UN: Somalia crisis worse than Darfur
The crisis faced by up to 400,000 people fleeing fighting in Mogadishu, the capital of Somalia, is "worse than Darfur," the United Nations' humanitarian chief said on May 14.
Aid agencies calculate that almost a third of the city's population has fled in the past two months as clashes flared between Islamic militants and troops of the transitional government.
"In terms of the numbers of people displaced, and our access to them, Somalia is a worse crisis than Darfur or Chad or anywhere else this year," said John Holmes, a former British diplomat and now the UN's emergency humanitarian coordinator.
In Darfur, more than two million civilians have fled their villages since the war erupted more than four years ago.
But the speed and size of the exodus from Mogadishu has eclipsed the emergency in the western Sudanese province, where there are established camps run by international aid agencies. There are no such camps in Somalia, an east African country already on its knees after 16 years of clan fighting and no central government.

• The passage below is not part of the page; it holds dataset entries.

(* ===== verification/HostFs.v ===== *)
(** * Files below the host root

    Models [agent/go/internal/hostfs]: the reads and writes the agent makes below
    the root of the host that is mounted into its container.  [hostfs.go]
    refuses every symbolic link on its way; the copies of [copy.go] that unpack a
    package follow links, inside the root.

    The walk of [CopyTree] ([filepath.WalkDir]) visits a directory before its
    entries, in lexical order, and stops at the first error. *)

From S2P Require Import Prelude Effects Paths Host.

#[local] Open Scope Z_scope.
#[local] Open Scope go_scope.

Definition directoryMode : Z := 493.

Definition ValidatePathComponent (name value : string) : res unit :=
  if bool_decide (value = "") || bool_decide (value = ".") || negb (IsLocal value) || negb (bool_decide (Base value = value))
  then Err (errorf "%s %q must be a single path component" [name; value])
  else Ok tt.

Definition HostPathToMounted (rootMount hostPath : string) : res string :=
  if negb (IsAbs rootMount) then Err (errorf "root mount %q is not absolute" [rootMount])
  else if negb (IsAbs hostPath) then Err (errorf "host path %q is not absolute" [hostPath])
  else
    let rootMount := Clean rootMount in
    let relative := trim_prefix (Clean hostPath) "/" in
    if bool_decide (relative = "") || bool_decide (relative = ".") then Ok rootMount
    else if negb (IsLocal relative) then Err (errorf "host path %q escapes the mounted host root" [hostPath])
    else Ok (Join [rootMount; relative]).

Section HostFs.
Context `{W : World}.

Definition closeRoot (rootMount : string) : Go unit := wrap "closing mounted host root %q: %w" [rootMount] close_root.

(** [openRoot] with the deferred [closeRoot] of every caller. *)
Definition openRoot_undo {A : Type} (undo : A -> Go unit) (rootMount path : string) (k : list string -> string -> Go A) : Go A :=
  if negb (IsAbs rootMount) then raise (errorf "root mount %q is not absolute" [rootMount])
  else
    let* relative := lift (rwrap "resolving host path %q: %w" [path] (Rel (Clean rootMount) (Clean path))) in
    if negb (IsLocal relative) then raise (errorf "host path %q must be contained within %q" [path; rootMount])
    else
      let* root := wrap "opening mounted host root %q: %w" [rootMount] (open_root rootMount) in
      deferred_undo (k root relative) (closeRoot rootMount) undo.

Definition openRoot {A : Type} : string -> string -> (list string -> string -> Go A) -> Go A := openRoot_undo (fun _ => ret tt).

Most of those who have fled in recent weeks, including women, children and the elderly, are camping in fields in areas surrounding Mogadishu, without access to food, shelter, clean water or medicines.
The few medical relief agencies operating in the region, including Doctors Without Borders and the International Committee of the Red Cross, have reported fears of cholera outbreaks.

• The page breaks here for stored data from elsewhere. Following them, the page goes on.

(* ===== verification/HostInterrupts.v ===== *)
(** * Interrupts on the host

    Models [agent/go/internal/interrupts]: the five interrupts, their wire form,
    and how each is run on the host.

    Not modelled: a nil interrupt, and the ten seconds [NodeRestart] waits: the
    clock is read once before and the end of the wait is the context's or the
    timer's. *)

From S2P Require Import Prelude Effects Encoding Sha256 Json Paths Host HostFs Stages Command Step.

#[local] Open Scope Z_scope.
#[local] Open Scope go_scope.

Definition NodeRestartType := "node_restart".
Definition ServiceRestartType := "service_restart".
Definition RestartAllServicesType := "restart_all_services".
Definition NoOpType := "no_op".
Definition ScriptInterruptType := "script_interrupt".

Inductive Interrupt :=
| NodeRestart
| ServiceRestart (Services : list string)
| RestartAllServices
| NoOp
| ScriptInterrupt.

#[export] Instance Interrupt_eq_dec : EqDecision Interrupt.
Proof. solve_decision. Defined.

Definition Type_of (i : Interrupt) : string :=
  match i with
  | NodeRestart => NodeRestartType
  | ServiceRestart _ => ServiceRestartType
  | RestartAllServices => RestartAllServicesType
  | NoOp => NoOpType
  | ScriptInterrupt => ScriptInterruptType
  end.

(* ------------------------------------------------------------------ *)
(** ** The wire form *)

Definition marshalTypeOnly (typeName : string) : json := JObject [("type", JString typeName)].

Definition Serialize (i : Interrupt) : json :=
  match i with
  | ServiceRestart services => JObject [("type", JString (Type_of i)); ("services", JArray (map JString services))]
  | _ => marshalTypeOnly (Type_of i)
  end.

Definition errInvalidSerializedInterrupt : error := errorf ("serialized interrupt must be base64-encoded JSON with a " +:+ String "034" "type" +:+ String "034" " field") [].

Definition supportedTypes : string :=
  join ", " [NodeRestartType; ServiceRestartType; RestartAllServicesType; NoOpType; ScriptInterruptType].

Section Wire.
Context `{J : JSON}.

Definition Interrupt_Encode (i : Interrupt) : string := b64_encode (json_print (Serialize i)).

(** An error of the library is printed, not wrapped. *)
Definition invalid {A : Type} (r : res A) : res A := match r with Err _ => Err (Wrapf "%w: %v" [] errInvalidSerializedInterrupt) | r => r end.

Definition Interrupt_Decode (serializedValue : string) : res Interrupt :=
  let! data := invalid (b64_decode serializedValue) in
  let! type := invalid (let! j := json_parse data in let! o := struct_of j in field (d_pointer d_string "") None "type" o) in
  match type with
  | None => Err errInvalidSerializedInterrupt
  | Some type =>
      if bool_decide (type = NodeRestartType) then Ok NodeRestart
      else if bool_decide (type = ServiceRestartType) then
        let! services := invalid (let! j := json_parse data in let! o := struct_of j in field (d_slice d_string "") [] "services" o) in
        Ok (ServiceRestart services)
      else if bool_decide (type = RestartAllServicesType) then Ok RestartAllServices
      else if bool_decide (type = NoOpType) then Ok NoOp
      else if bool_decide (type = ScriptInterruptType) then Ok ScriptInterrupt
      else Err (errorf "unknown interrupt %q must be one of: %s" [type; supportedTypes])
  end.

End Wire.

(* ------------------------------------------------------------------ *)
(** ** Running *)

(** [ResumableInterrupt]: the number of operations, for the interrupts that have one. *)
Definition OperationCount (i : Interrupt) : option nat :=
  match i with
  | ServiceRestart services => Some (S (length services))
  | RestartAllServices => Some 1%nat
  | _ => None
  end.

Definition Canceled : error := errorf "context canceled" [].
Definition DeadlineExceeded : error := errorf "context deadline exceeded" [].

Section Run.
Context `{W : World}.

Definition validate_interrupt (config : Run.Config) (interruptType : string) : Go unit :=
  let* cancelled := ctx_err in
  when_err cancelled (wrapf "running interrupt %q: %w" [interruptType])
    (wrap "running interrupt %q: invalid run config: %w" [interruptType] (lift (Run.Validate config))).

Definition plain_Run (i : Interrupt) (config : Run.Config) : Go Status :=
  let* _ := validate_interrupt config (Type_of i) in ret StatusSuccess.

Definition host_command (config : Run.Config) (executable : string) (arguments : list string) : Command :=
  NewCommand executable [WithArguments arguments; WithWorkingDirectory (Run.skyhookDir config); WithStdout (Run.stdout config);
    WithStderr (Run.stderr config)].

Definition nodeRestartCompleted (result : Result) : bool :=
  bool_decide (ExitCode result = SignalExitCode) && bool_decide (Signal result = Some SIGTERM).

(** Waiting ends with an error either way. *)
Definition waitForNodeRestart : Go unit :=
  let* _ := time_now in
  let* cancelled := ctx_err in
  match cancelled with
  | Some e => raise (wrapf "waiting for host restart: %w" [] e)
  | None => raise (errorf "reboot was enqueued but the host did not restart within %s" ["10s"])
  end.

Definition NodeRestart_Run (config : Run.Config) : Go Status :=
  let* _ := validate_interrupt config NodeRestartType in
  let cmd := host_command config "reboot" [] in
  let* '(result, runErr) := Runner_Run (Some (Run.rootMount config)) cmd in
  if nodeRestartCompleted result &&
     match runErr with None => true | Some e => errors_Is e Canceled || errors_Is e DeadlineExceeded end
  then ret StatusSuccess
  else
    when_err runErr (wrapf "running interrupt %q command %q: %w" [NodeRestartType; cmd_Executable cmd])
      (if negb (bool_decide (Signal result = None)) || negb (bool_decide (ExitCode result = SuccessExitCode)) then ret StatusFailed
       else let* _ := waitForNodeRestart in ret StatusFailed).

(** What follows a command of a service interrupt: [next] if it succeeded. *)
Definition service_command (config : Run.Config) (cmd : Command) (fmt : string) (args : list string) (next : Go Status) : Go Status :=
  let* '(result, runErr) := Runner_Run (Some (Run.rootMount config)) cmd in
  when_err runErr (wrapf fmt args)
    (if negb (bool_decide (Signal result = None)) || negb (bool_decide (ExitCode result = SuccessExitCode)) then ret StatusFailed else next).

Definition RestartAllServices_run (config : Run.Config) (markCompleted : option (nat -> Go unit)) : Go Status :=
  let* _ := validate_interrupt config RestartAllServicesType in
  let cmd := host_command config "service" ["procps"; "force-reload"] in
  service_command config cmd "running interrupt %q command %q: %w" [RestartAllServicesType; cmd_Executable cmd]
    (let* _ := match markCompleted with
               | Some mark => wrap "marking interrupt %q complete: %w" [RestartAllServicesType] (mark 0%nat)
               | None => ret tt
               end in
     ret StatusSuccess).

Definition wrong_count (i : Interrupt) (completed : list bool) (count : nat) : error :=
  errorf "running interrupt %q: received %d completion states for %d operations"
    [Type_of i; show_int (zlen completed); show_int (Z.of_nat count)].

(** The commands of a service restart, in order. *)
Definition service_commands (config : Run.Config) (services : list string) : list Command :=
  host_command config "systemctl" ["daemon-reload"] :: map (fun service => host_command config "systemctl" ["restart"; service]) services.

Fixpoint run_commands (config : Run.Config) (markCompleted : option (nat -> Go unit)) (index : nat) (commands : list (Command * bool)) : Go Status :=
  match commands with
  | [] => ret StatusSuccess
  | (cmd, completed) :: commands =>
      if completed : bool then run_commands config markCompleted (S index) commands
      else
        service_command config cmd "running interrupt %q command %d %q: %w" [ServiceRestartType; show_int (Z.of_nat index); cmd_Executable cmd]
          (let* _ := match markCompleted with
                     | Some mark => wrap "marking interrupt %q command %d complete: %w" [ServiceRestartType; show_int (Z.of_nat index)] (mark index)
                     | None => ret tt
                     end in
           run_commands config markCompleted (S index) commands)
  end.

Definition ServiceRestart_runPending (services : list string) (config : Run.Config) (completed : list bool)
    (markCompleted : option (nat -> Go unit)) : Go Status :=
  let* _ := validate_interrupt config ServiceRestartType in
  run_commands config markCompleted 0 (zip (service_commands config services) completed).

(** [RunPending] of a resumable interrupt, with a callback that is not nil. *)
Definition RunPending (i : Interrupt) (config : Run.Config) (completed : list bool) (markCompleted : nat -> Go unit) : Go Status :=
  match i with
  | ServiceRestart services =>
      if negb (bool_decide (length completed = S (length services))) then raise (wrong_count i completed (S (length services)))
      else ServiceRestart_runPending services config completed (Some markCompleted)
  | RestartAllServices =>
      if negb (bool_decide (length completed = 1%nat)) then raise (wrong_count i completed 1)
      else match completed with
      | true :: _ => ret StatusSuccess
      | _ => RestartAllServices_run config (Some markCompleted)
      end
  | _ => lift Panic
  end.

Definition Interrupt_Run (i : Interrupt) (config : Run.Config) : Go Status :=
  match i with
  | NodeRestart => NodeRestart_Run config
  | ServiceRestart services => ServiceRestart_runPending services config (replicate (S (length services)) false) None
  | RestartAllServices => RestartAllServices_run config None
  | NoOp | ScriptInterrupt => plain_Run i config
  end.

End Run.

"We are only reaching maybe 35 to 40 percent of those in need because of difficulties of access and security and of our presence on the ground," Holmes said.
The flight from Mogadishu took place amid a sustained barrage of heavy shelling in civilian areas from US-backed Ethiopian troops supporting Somalia's transitional government against Islamic fundamentalist rebels allied with disgruntled Somali clan fighters.

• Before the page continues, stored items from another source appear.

Definition one_step (req : request) (runtime : runtimeConfig) (layout : Layout) (cfg : PackageConfig) (flagStore : fileStore)
    (versions : Versions) (results : list checkResult) (configuredStep : Step) : Go progress :=
  let stage := rq_stage req in
  let isCheck := bool_decide (is_Some (Stage.CheckToApply !! stage)) in
  let* cancelled := ctx_err in
  when_err cancelled (wrapf "running stage %q: %w" [stage])
    (let runnableStep := if isUpgradeStage stage then WithVersions (v_Previous versions) (v_Current versions) configuredStep else configuredStep in
     let* run :=
       if isCheck then ret true
       else
         let* decision := wrap "checking completion for step %q: %w" [Path configuredStep]
           (Check flagStore configuredStep (rt_alwaysRunStep runtime) stage) in
         ret (d_Run decision) in
     if negb run then ret (Continue results)
     else
       let* _ := wrap "writing execution header for step %q: %w" [Path configuredStep] (writeStepHeader stage runnableStep) in
       let markComplete := if isCheck then None else Some (mark_complete flagStore configuredStep) in
       let* status := agent_runStep req runtime layout cfg runnableStep markComplete in
       if isCheck then ret (Continue (results ++ [{| cr_path := Path configuredStep; cr_failed := negb (bool_decide (status = StatusSuccess)) |}]))
       else if negb (bool_decide (status = StatusSuccess)) then ret StageFailed
       else ret (Continue results)).

Fixpoint each_step (req : request) (runtime : runtimeConfig) (layout : Layout) (cfg : PackageConfig) (flagStore : fileStore)
    (versions : Versions) (results : list checkResult) (steps : list Step) : Go progress :=
  match steps with
  | [] => ret (Continue results)
  | configuredStep :: steps =>
      let* p := one_step req runtime layout cfg flagStore versions results configuredStep in
      match p with
      | StageFailed => ret StageFailed
      | Continue results => each_step req runtime layout cfg flagStore versions results steps
      end
  end.

Definition runSteps (req : request) (runtime : runtimeConfig) (layout : Layout) (cfg : PackageConfig) (flagStore : fileStore)
    (history : historyStore) : Go Status :=
  let stage := rq_stage req in
  let* _ := wrap "writing agent start flag: %w" [] (Store_Write flagStore (Join [FlagDir layout; "START"]) "") in
  let configuredSteps := steps_of (pc_Modes cfg) stage in
  let* versions :=
    if isUpgradeStage stage then wrap "reading package history for stage %q: %w" [stage] (Read history)
    else ret {| v_Previous := ""; v_Current := "" |} in
  let isCheck := bool_decide (is_Some (Stage.CheckToApply !! stage)) in
  let checks := isCheck && negb (bool_decide (length configuredSteps = 0%nat)) in
  let* _ :=
    if checks then wrap "clearing completed-check flag for stage %q: %w" [stage]
      (RemoveFile (rq_rootMount req) (Join [FlagDir layout; stage +:+ "_ALL_CHECKED"]))
    else ret tt in
  let* p := each_step req runtime layout cfg flagStore versions [] configuredSteps in
  match p with
  | StageFailed => ret StatusFailed
  | Continue results =>
      let* status := if checks then summarizeChecks stage results flagStore layout else ret StatusSuccess in
      if bool_decide (status = StatusFailed) then ret StatusFailed
      else
        let* _ :=
          if recordsHistory stage then
            let* now := time_now in
            wrap "recording package history for stage %q: %w" [stage] (Record_ history stage now)
          else ret tt in
        let* _ := if bool_decide (stage = Stage.UninstallCheck) then removeStepFlags cfg flagStore else ret tt in
        ret StatusSuccess
  end.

"Clearly there are major problems with the way these attacks were carried out; clearly major abuses went on," said Holmes.
Holmes is a former British ambassador to France and a senior diplomatic advisor to British Prime Minister Tony Blair. He took up his new post in March. He was forced to cut short a two-day trip to Mogadishu last weekend after a series of roadside bombs went off in the city, although they are not thought to have been targeted at his convoy.
Some civilians are slowly returning to Mogadishu after a week of relative calm, but the threat of more fighting is high. "I don't think you can say that this is a recovering city. It's a fairly depressing prospect," said Holmes.
A planned reconciliation conference bringing together all parties to Somalia's conflict has been pushed back twice, and is now scheduled to take place on June 16.
However, it is not yet clear whether senior figures from the Union of Islamic Courts, who fled Mogadishu after devastating US air strikes in December, will attend. They are thought to be supporting the insurgency against Ethiopian forces who patrol the capital.